(Saved entries)
--------------------------------------------------

(** Inserting into the middle part of a sorted list. *)
Lemma sorted_splice A C C' B k : sorted (A ++ C ++ B) → C' ≡ₚ k :: C → sorted C' →
  Forall (λ x, x ≤ k) A → Forall (λ x, k ≤ x) B →
  sorted (A ++ C' ++ B) ∧ A ++ C' ++ B ≡ₚ k :: A ++ C ++ B.
Proof.
  rewrite !(StronglySorted_app Z.le). setoid_rewrite elem_of_app.
  intros (HA & HsA & HCB & HsC & HsB) HC HsC' FA FB. rewrite Forall_forall in FA, FB.
  assert (Hin : ∀ x, x ∈ C' → x = k ∨ x ∈ C) by (intros x; rewrite HC; apply elem_of_cons).
  split; [split_and!; try done|].
  - intros x y Hx [[->|?]%Hin|?]; eauto.
  - intros x y [->|?]%Hin Hy; eauto.
  - rewrite HC. simpl. apply Permutation_sym, Permutation_middle.
Qed.

(** A sorted list cut where [k] goes. *)
Lemma sorted_cut k l : sorted l → ∃ l1 l2, l = l1 ++ l2 ∧ Forall (λ x, x ≤ k) l1 ∧ Forall (λ x, k < x) l2.
Proof.
  induction l as [|x l IH]; intros Hs; [by exists [], []|].
  apply StronglySorted_cons in Hs as [Hx Hs].
  destruct (decide (x ≤ k)) as [Hle|Hgt].
  - destruct (IH Hs) as (l1 & l2 & -> & H1 & H2). exists (x :: l1), l2. split_and!; [done|by constructor|done].
  - exists [], (x :: l). split_and!; [done|constructor|]. constructor; [lia|].
    eapply Forall_impl; [exact Hx|]. simpl. lia.
Qed.

Lemma before_bound l cl k A : length cl = length l → sorted (before l cl ++ A) →
  Forall (λ x, x ≤ k) l → Forall (λ x, x ≤ k) (before l cl).
Proof.
  intros Hl Hs Hk. destruct l as [|m l _] using rev_ind; [rewrite before_length_nil; constructor|].
  destruct cl as [|c cl _] using rev_ind; [by rewrite length_app in Hl; simpl in Hl; lia|].
  rewrite !length_app in Hl. simpl in Hl. rewrite before_snoc in * by lia.
  apply Forall_app in Hk as [_ Hk]. apply Forall_cons in Hk as [Hk _].
  apply StronglySorted_app_1_l in Hs. by apply (sorted_around _ k m []) in Hs as [Hs _]; apply Hs.
Qed.

Lemma after_bound r cr k A : length cr = length r → sorted (A ++ after r cr) →
  Forall (λ x, k < x) r → Forall (λ x, k < x) (after r cr).
Proof.
  intros Hl Hs Hk. destruct r as [|m r]; [constructor|]. destruct cr as [|c cr]; [done|].
  apply Forall_cons in Hk as [Hk _].
  by apply (sorted_around _ k m) in Hs as [_ Hs]; apply Hs.
Qed.

(** ** The store *)

Lemma rep_frame t h h' d : ∀ lo tr, rep t h d lo tr → (∀ a, a ∈ addrs d tr → h' !! a = h !! a) →
  rep t h' d lo tr.
Proof.
  induction d as [|d IH]; intros lo [a ks cs] (Ha & Hl & (kj & cj & Hn & Hkl & Hcl) & Hc) Hf;
    simpl in *; (split; [done|split; [lia|split]]).
  - exists kj, cj. split; [|done]. rewrite Hf; [done|left].
  - done.
  - exists kj, cj. split; [|done]. rewrite Hf; [done|left].
  - destruct Hc as [Hlen Hc]. split; [done|]. rewrite Forall_forall in Hc |- *. intros c Hin.
    apply IH; [by apply Hc|]. intros b Hb. apply Hf. right. apply elem_of_concat.
    exists (addrs d c). split; [done|]. apply list_elem_of_fmap. eauto.
Qed.

Lemma rep_lo t h d lo lo' tr : rep t h d lo tr → lo' ≤ Z.of_nat (length (tkeys tr)) → rep t h d lo' tr.
Proof. destruct d, tr; simpl; intros (? & ? & ?) ?; (split; [done|split; [lia|tauto]]). Qed.

Lemma rep_root t h d lo tr : rep t h d lo tr → taddr tr ≠ 0 ∧ is_Some (h !! taddr tr).
Proof. destruct d, tr; simpl; intros (? & _ & (kj & cj & -> & _) & _); eauto. Qed.

Lemma rd_ok h p n : p ≠ 0 → h !! p = Some n → rd h p = Ok n.
Proof. intros Hp Hn. unfold rd. by rewrite (proj2 (Z.eqb_neq _ _) Hp), Hn. Qed.

Lemma taddr_addrs d tr : taddr tr ∈ addrs d tr.
Proof. destruct d, tr; left. Qed.

Lemma addrs_dom t h d : ∀ lo tr a, rep t h d lo tr → a ∈ addrs d tr → a ≠ 0 ∧ is_Some (h !! a).
Proof.
  induction d as [|d IH]; intros lo [b ks cs] a Hr Hin; pose proof (rep_root _ _ _ _ _ Hr) as Hroot;
    simpl in *; (apply elem_of_cons in Hin as [->|Hin]; [done|]).
  - by apply elem_of_nil in Hin.
  - destruct Hr as (_ & _ & _ & _ & Hc). rewrite Forall_forall in Hc.
    apply elem_of_concat in Hin as (l & Hal & Hl). apply list_elem_of_fmap in Hl as (c & -> & Hc').
    by eapply IH; [apply Hc|].
Qed.

Section proofs.
Context (calloc : heap → option Z) (Hcalloc : calloc_ok calloc).
Context (t : Z) (Ht : 2 ≤ t).

Lemma create_spec h lf : ∃ p, btree_create_node calloc h t lf =
    Ok (p, <[p := Node (replicate (Z.to_nat (2 * t - 1)) 0) (replicate (Z.to_nat (2 * t)) 0) 0 lf]> h) ∧
  p ≠ 0 ∧ h !! p = None.
Proof.
  unfold btree_create_node. destruct (Hcalloc h) as (p & -> & Hp & Hn). by exists p.
Qed.

Lemma copy_from_spec {A} (a b c d1 d2 : list A) n off : n = Z.of_nat (length b) →
  off = Z.of_nat (length a) → length d1 = length b →
  copy_from n (a ++ b ++ c) off (d1 ++ d2) = Ok (b ++ d2).
Proof.
  intros -> -> Hl. unfold copy_from. rewrite Nat2Z.id. by apply (copy_loop b a c []).
Qed.

(** Copying onto a fresh array, which leaves some junk after the [n] cells. *)
Lemma copy_from_fresh {A} (a b c : list A) d n off : n = Z.of_nat (length b) →
  off = Z.of_nat (length a) → (length b ≤ length d)%nat →
  ∃ j, copy_from n (a ++ b ++ c) off d = Ok (b ++ j) ∧ length (b ++ j) = length d.
Proof.
  intros Hn Ho Hd. exists (drop (length b) d). rewrite <-(take_drop (length b) d) at 1.
  split; [apply copy_from_spec; try done; rewrite length_take; lia|].
  rewrite length_app, length_drop. lia.
Qed.

Lemma move_up_set {A} (a b c : list A) x v hi lo : lo = Z.of_nat (length a) →
  hi = Z.of_nat (length a + length b) - 1 →
  (d ← move_up hi lo (a ++ b ++ x :: c); aset d lo v) = Ok (a ++ v :: b ++ c).
Proof.
  intros -> ->. unfold move_up.
  replace (Z.to_nat _) with (length b) by lia.
  destruct (shift_up_loop b a c x (Z.of_nat (length a + length b) - 1) eq_refl) as (y & Hy).
  rewrite Hy. cbn [mbind res_bind]. by apply aset_mid.
Qed.

Lemma move_up_ex {A} (a b c : list A) x v hi lo : lo = Z.of_nat (length a) →
  hi = Z.of_nat (length a + length b) - 1 →
  ∃ d, move_up hi lo (a ++ b ++ x :: c) = Ok d ∧ aset d lo v = Ok (a ++ v :: b ++ c).
Proof. intros Hlo Hhi. apply bind_ok. by apply (move_up_set a b c x). Qed.

Lemma forest_frame h h' d lo cs : Forall (rep t h d lo) cs →
  (∀ a, a ∈ concat (map (addrs d) cs) → h' !! a = h !! a) → Forall (rep t h' d lo) cs.
Proof.
  intros Hr Hf. rewrite Forall_forall in Hr |- *. intros c Hc. eapply rep_frame; [by apply Hr|].
  intros a Ha. apply Hf, elem_of_concat. exists (addrs d c). split; [done|]. apply list_elem_of_fmap. eauto.
Qed.

(** What splitting the full tree [y] around its middle key gives. *)
Lemma split_tree h d ya ks cs : rep t h d (t - 1) (Nd ya ks cs) → Z.of_nat (length ks) = 2 * t - 1 →
  ∃ kl m kr cl cr, ks = kl ++ m :: kr ∧ cs = cl ++ cr ∧
    Z.of_nat (length kl) = t - 1 ∧ Z.of_nat (length kr) = t - 1 ∧
    (if d is O then cl = [] ∧ cr = []
     else Z.of_nat (length cl) = t ∧ Z.of_nat (length cr) = t) ∧
    ∀ za, inorder d (Nd ya ks cs) = inorder d (Nd ya kl cl) ++ m :: inorder d (Nd za kr cr).
Proof.
  intros Hr Hl. destruct (lookup_lt_is_Some_2 ks (Z.to_nat (t - 1))) as [m Hm]; [lia|].
  pose proof (take_drop_middle _ _ _ Hm) as Hks. exists (take (Z.to_nat (t - 1)) ks), m, (drop (S (Z.to_nat (t - 1))) ks).
  destruct d as [|d].
  - destruct Hr as (_ & _ & _ & ->). exists [], []. rewrite length_take, length_drop.
    split_and!; [done|done|lia|lia|done|done|]. intros za. simpl. by rewrite Hks.
  - destruct Hr as (_ & _ & _ & Hlen & _). exists (take (Z.to_nat t) cs), (drop (Z.to_nat t) cs).
    rewrite !length_take, !length_drop. split_and!; [done|by rewrite take_drop|lia|lia|lia|lia|].
    intros za. simpl. rewrite <-Hks at 1. rewrite <-(take_drop (Z.to_nat t) cs) at 1. rewrite map_app.
    destruct (drop (Z.to_nat t) cs) as [|c cr] eqn:E.
    { apply (f_equal length) in E. rewrite length_drop in E. simpl in E. lia. }
    simpl. rewrite weave_split; [done|]. rewrite length_map, !length_take. lia.
Qed.

(** The store after a split. *)
Lemma split_run h x y l r k0 kj cl cr c0 cj lf kl m kr yc yl :
  x ≠ 0 → y ≠ 0 → x ≠ y →
  h !! x = Some (Node (l ++ r ++ k0 :: kj) (cl ++ y :: cr ++ c0 :: cj) (Z.of_nat (length l + length r)) lf) →
  length cl = length l → length cr = length r →
  h !! y = Some (Node (kl ++ m :: kr) yc (2 * t - 1) yl) →
  Z.of_nat (length kl) = t - 1 → Z.of_nat (length kr) = t - 1 → Z.of_nat (length yc) = 2 * t →
  ∃ z zkj zc, z ≠ 0 ∧ h !! z = None ∧
    btree_split_child calloc h t x (Z.of_nat (length l)) =
      Ok (<[x := Node (l ++ m :: r ++ kj) (cl ++ y :: z :: cr ++ cj) (Z.of_nat (length l + length r) + 1) lf]>
           (<[y := Node (kl ++ m :: kr) yc (t - 1) yl]> (<[z := Node (kr ++ zkj) zc (t - 1) yl]> h))) ∧
    Z.of_nat (length (kr ++ zkj)) = 2 * t - 1 ∧ Z.of_nat (length zc) = 2 * t ∧
    (yl = 0 → ∀ c1 c2, yc = c1 ++ c2 → Z.of_nat (length c1) = t → ∃ zcj, zc = c2 ++ zcj).
Proof.
  intros Hx0 Hy0 Hxy Hx Hcl Hcr Hy Hkl Hkr Hyc. unfold btree_split_child.
  rewrite (rd_ok h x _ Hx0 Hx). cbn [mbind res_bind childrens].
  rewrite aget_mid by lia. cbn [mbind res_bind]. rewrite (rd_ok h y _ Hy0 Hy). cbn [mbind res_bind leaf keys childrens].
  destruct (create_spec h yl) as (z & -> & Hz0 & Hz). cbn [mbind res_bind].
  assert (z ≠ x ∧ z ≠ y) as [Hzx Hzy] by (split; congruence).
  erewrite rd_ok by (done || apply lookup_insert_eq). cbn [mbind res_bind keys childrens leaf].
  destruct (copy_from_fresh (kl ++ [m]) kr [] (replicate (Z.to_nat (2 * t - 1)) 0) (t - 1) t)
    as (zkj & Hzk & Hzkl); [lia|rewrite length_app; simpl; lia|rewrite length_replicate; lia|].
  rewrite app_nil_r, <-app_assoc in Hzk. simpl in Hzk. rewrite Hzk. cbn [mbind res_bind].
  rewrite length_replicate in Hzkl.
  assert (∃ zc, (if yl =? 0 then copy_from t yc t (replicate (Z.to_nat (2 * t)) 0)
                 else Ok (replicate (Z.to_nat (2 * t)) 0)) = Ok zc ∧ Z.of_nat (length zc) = 2 * t ∧
    (yl = 0 → ∀ c1 c2, yc = c1 ++ c2 → Z.of_nat (length c1) = t → ∃ zcj, zc = c2 ++ zcj))
    as (zc & -> & Hzcl & Hzcs).
  { destruct (Z.eqb_spec yl 0) as [E|E].
    - destruct (copy_from_fresh (take (Z.to_nat t) yc) (drop (Z.to_nat t) yc) [] (replicate (Z.to_nat (2 * t)) 0) t t)
        as (j & Hj & Hjl); [rewrite length_drop; lia|rewrite length_take; lia|rewrite length_drop, length_replicate; lia|].
      rewrite app_nil_r, take_drop in Hj. rewrite length_replicate in Hjl. eexists. split; [exact Hj|].
      split; [lia|]. intros _ c1 c2 -> Hc1. exists j. by rewrite drop_app_length' by lia.
    - eexists. split; [done|]. rewrite length_replicate. split; [lia|done]. }
  cbn [mbind res_bind].
  erewrite rd_ok by (done || (rewrite !lookup_insert_ne by done; exact Hx)). cbn [mbind res_bind keys childrens num leaf].
  destruct (move_up_ex (cl ++ [y]) cr cj c0 z (Z.of_nat (length l + length r)) (Z.of_nat (length l) + 1))
    as (dc & Hdc & Hdc'); [rewrite length_app; simpl; lia..|].
  rewrite <-!app_assoc in Hdc, Hdc'. simpl in Hdc, Hdc'. rewrite Hdc. cbn [mbind res_bind].
  rewrite Hdc'. cbn [mbind res_bind].
  destruct (move_up_ex l r kj k0 m (Z.of_nat (length l + length r) - 1) (Z.of_nat (length l)))
    as (dk & Hdk & Hdk'); [done..|]. rewrite Hdk. cbn [mbind res_bind].
  rewrite aget_mid by lia. cbn [mbind res_bind]. rewrite Hdk'. cbn [mbind res_bind].
  exists z, zkj, zc. split_and!; try done; [|lia].
  unfold set_num. simpl. by rewrite insert_insert_eq.
Qed.

(** The two halves are trees. *)
Lemma split_spec h d x l r k0 kj cl y cr c0 cj lf :
  x ≠ 0 → h !! x = Some (Node (l ++ r ++ k0 :: kj) (cl ++ taddr y :: cr ++ c0 :: cj)
                               (Z.of_nat (length l + length r)) lf) →
  length cl = length l → length cr = length r →
  rep t h d (t - 1) y → Z.of_nat (length (tkeys y)) = 2 * t - 1 → x ∉ addrs d y → NoDup (addrs d y) →
  ∃ h' m y' z, btree_split_child calloc h t x (Z.of_nat (length l)) = Ok h' ∧
    h' !! x = Some (Node (l ++ m :: r ++ kj) (cl ++ taddr y :: taddr z :: cr ++ cj)
                         (Z.of_nat (length l + length r) + 1) lf) ∧
    rep t h' d (t - 1) y' ∧ rep t h' d (t - 1) z ∧ taddr y' = taddr y ∧
    Z.of_nat (length (tkeys y')) = t - 1 ∧ Z.of_nat (length (tkeys z)) = t - 1 ∧
    inorder d y = inorder d y' ++ m :: inorder d z ∧
    addrs d y' ++ addrs d z ≡ₚ taddr z :: addrs d y ∧ taddr z ≠ 0 ∧ h !! taddr z = None ∧
    (∀ a, a ≠ x → a ≠ taddr y → a ≠ taddr z → h' !! a = h !! a).
Proof.
  intros Hx0 Hx Hcl Hcr Hy Hfull Hxy Hnd. destruct y as [ya ks cs]. cbn [taddr tkeys] in *.
  destruct (split_tree h d ya ks cs Hy Hfull) as (kl & m & kr & tl & tr & -> & -> & Hkl & Hkr & Hd & Hino).
  pose proof (rep_root _ _ _ _ _ Hy) as [Hya0 _]. simpl in Hya0.
  assert (Hne : x ≠ ya) by (intros ->; apply Hxy; destruct d; left).
  assert (∃ yc, h !! ya = Some (Node (kl ++ m :: kr) yc (2 * t - 1) (match d with O => 1 | _ => 0 end)) ∧
    Z.of_nat (length yc) = 2 * t ∧ ∃ cj', yc = map taddr (tl ++ tr) ++ cj') as (yc & Hyn & Hyc & cj' & Eyc).
  { destruct d; destruct Hy as (_ & _ & (yj & cj' & Hn & Hj1 & Hj2) & _);
      (destruct yj; [|rewrite !length_app in Hj1; simpl in Hj1; lia]); rewrite app_nil_r, Hfull in Hn; eauto 10. }
  destruct (split_run h x ya l r k0 kj cl cr c0 cj lf kl m kr yc _ Hx0 Hya0 Hne Hx Hcl Hcr Hyn Hkl Hkr Hyc)
    as (za & zkj & zc & Hz0 & Hz & -> & Hzk & Hzc & Hzcs).
  assert (Hyz : ya ≠ za) by congruence. assert (Hxz : x ≠ za) by congruence.
  set (h' := <[x := _]> _).
  assert (Hfr : ∀ a, a ≠ x → a ≠ ya → a ≠ za → h' !! a = h !! a)
    by (intros; unfold h'; by rewrite !lookup_insert_ne).
  assert (Hy' : h' !! ya = Some (Node (kl ++ m :: kr) yc (t - 1) (match d with O => 1 | _ => 0 end)))
    by (unfold h'; by rewrite lookup_insert_ne, lookup_insert_eq).
  assert (Hz' : h' !! za = Some (Node (kr ++ zkj) zc (t - 1) (match d with O => 1 | _ => 0 end)))
    by (unfold h'; by rewrite lookup_insert_ne, lookup_insert_ne, lookup_insert_eq).
  exists h', m, (Nd ya kl tl), (Nd za kr tr). cbn [taddr tkeys].
  split; [done|]. split; [unfold h'; by rewrite lookup_insert_eq|].
  assert (Hkm : kl ++ m :: kr = kl ++ (m :: kr)) by done.
  assert (Hsz : Z.of_nat (length (kl ++ m :: kr)) = 2 * t - 1) by (rewrite length_app; simpl; lia).
  destruct d as [|d].
  - destruct Hd as [-> ->]. split; [|split]; [| |split_and!; try done; apply perm_swap].
    + split; [done|]. split; [lia|]. split; [|done]. exists (m :: kr), yc. rewrite Hkl. simpl. done.
    + split; [done|]. split; [lia|]. split; [|done]. exists zkj, zc. rewrite Hkr. simpl. done.
  - destruct Hd as [Hl Hr]. destruct Hy as (_ & _ & _ & Hlen & Hcs). apply Forall_app in Hcs as [Hc1 Hc2].
    simpl in Hnd. rewrite map_app, concat_app in Hnd. apply NoDup_cons in Hnd as [Hnya Hnd].
    assert (Hxa : ∀ a, a ∈ concat (map (addrs d) tl) ∨ a ∈ concat (map (addrs d) tr) → h' !! a = h !! a).
    { intros a Ha. rewrite <-elem_of_app in Ha. apply Hfr.
      - intros ->. apply Hxy. simpl. right. by rewrite map_app, concat_app.
      - by intros ->.
      - intros ->. rewrite <-concat_app, <-map_app, elem_of_concat in Ha. destruct Ha as (? & Ha & Hc).
        apply list_elem_of_fmap in Hc as (c & -> & Hc).
        assert (rep t h d (t - 1) c) as Hrc.
        { apply elem_of_app in Hc as [Hc|Hc]; [|]; eapply Forall_forall; [exact Hc1|done|exact Hc2|done]. }
        destruct (addrs_dom _ _ _ _ _ _ Hrc Ha) as [_ [? ?]]. congruence. }
    split; [|split].
    + split; [done|]. split; [lia|]. split.
      * exists (m :: kr), (map taddr tr ++ cj'). rewrite Hkl, app_assoc, <-map_app, <-Eyc. done.
      * split; [lia|]. eapply forest_frame; [exact Hc1|]. eauto.
    + split; [done|]. split; [lia|]. split.
      * destruct (Hzcs eq_refl (map taddr tl) (map taddr tr ++ cj')) as (zcj & ->);
          [by rewrite Eyc, map_app, app_assoc|rewrite length_map; lia|].
        assert (cj' = []) as ->.
        { apply length_zero_iff_nil. rewrite Eyc, length_app, length_map, length_app in Hyc. lia. }
        rewrite app_nil_r in *. exists zkj, zcj. rewrite Hkr. done.
      * split; [lia|]. eapply forest_frame; [exact Hc2|]. eauto.
    + split_and!; try done. simpl. rewrite map_app, concat_app.
      rewrite <-(Permutation_middle (concat (map (addrs d) tl)) _ za). apply perm_swap.
Qed.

--------------------------------------------------

> _TASK DESCRIPTION_
Above are the records; copy exactly the lines from the line with "split; [lia|]. intros" through the line with "destruct (move_up_ex l", both included.

> _RESULT BELOW_
      split; [lia|]. intros _ c1 c2 -> Hc1. exists j. by rewrite drop_app_length' by lia.
    - eexists. split; [done|]. rewrite length_replicate. split; [lia|done]. }
  cbn [mbind res_bind].
  erewrite rd_ok by (done || (rewrite !lookup_insert_ne by done; exact Hx)). cbn [mbind res_bind keys childrens num leaf].
  destruct (move_up_ex (cl ++ [y]) cr cj c0 z (Z.of_nat (length l + length r)) (Z.of_nat (length l) + 1))
    as (dc & Hdc & Hdc'); [rewrite length_app; simpl; lia..|].
  rewrite <-!app_assoc in Hdc, Hdc'. simpl in Hdc, Hdc'. rewrite Hdc. cbn [mbind res_bind].
  rewrite Hdc'. cbn [mbind res_bind].
  destruct (move_up_ex l r kj k0 m (Z.of_nat (length l + length r) - 1) (Z.of_nat (length l)))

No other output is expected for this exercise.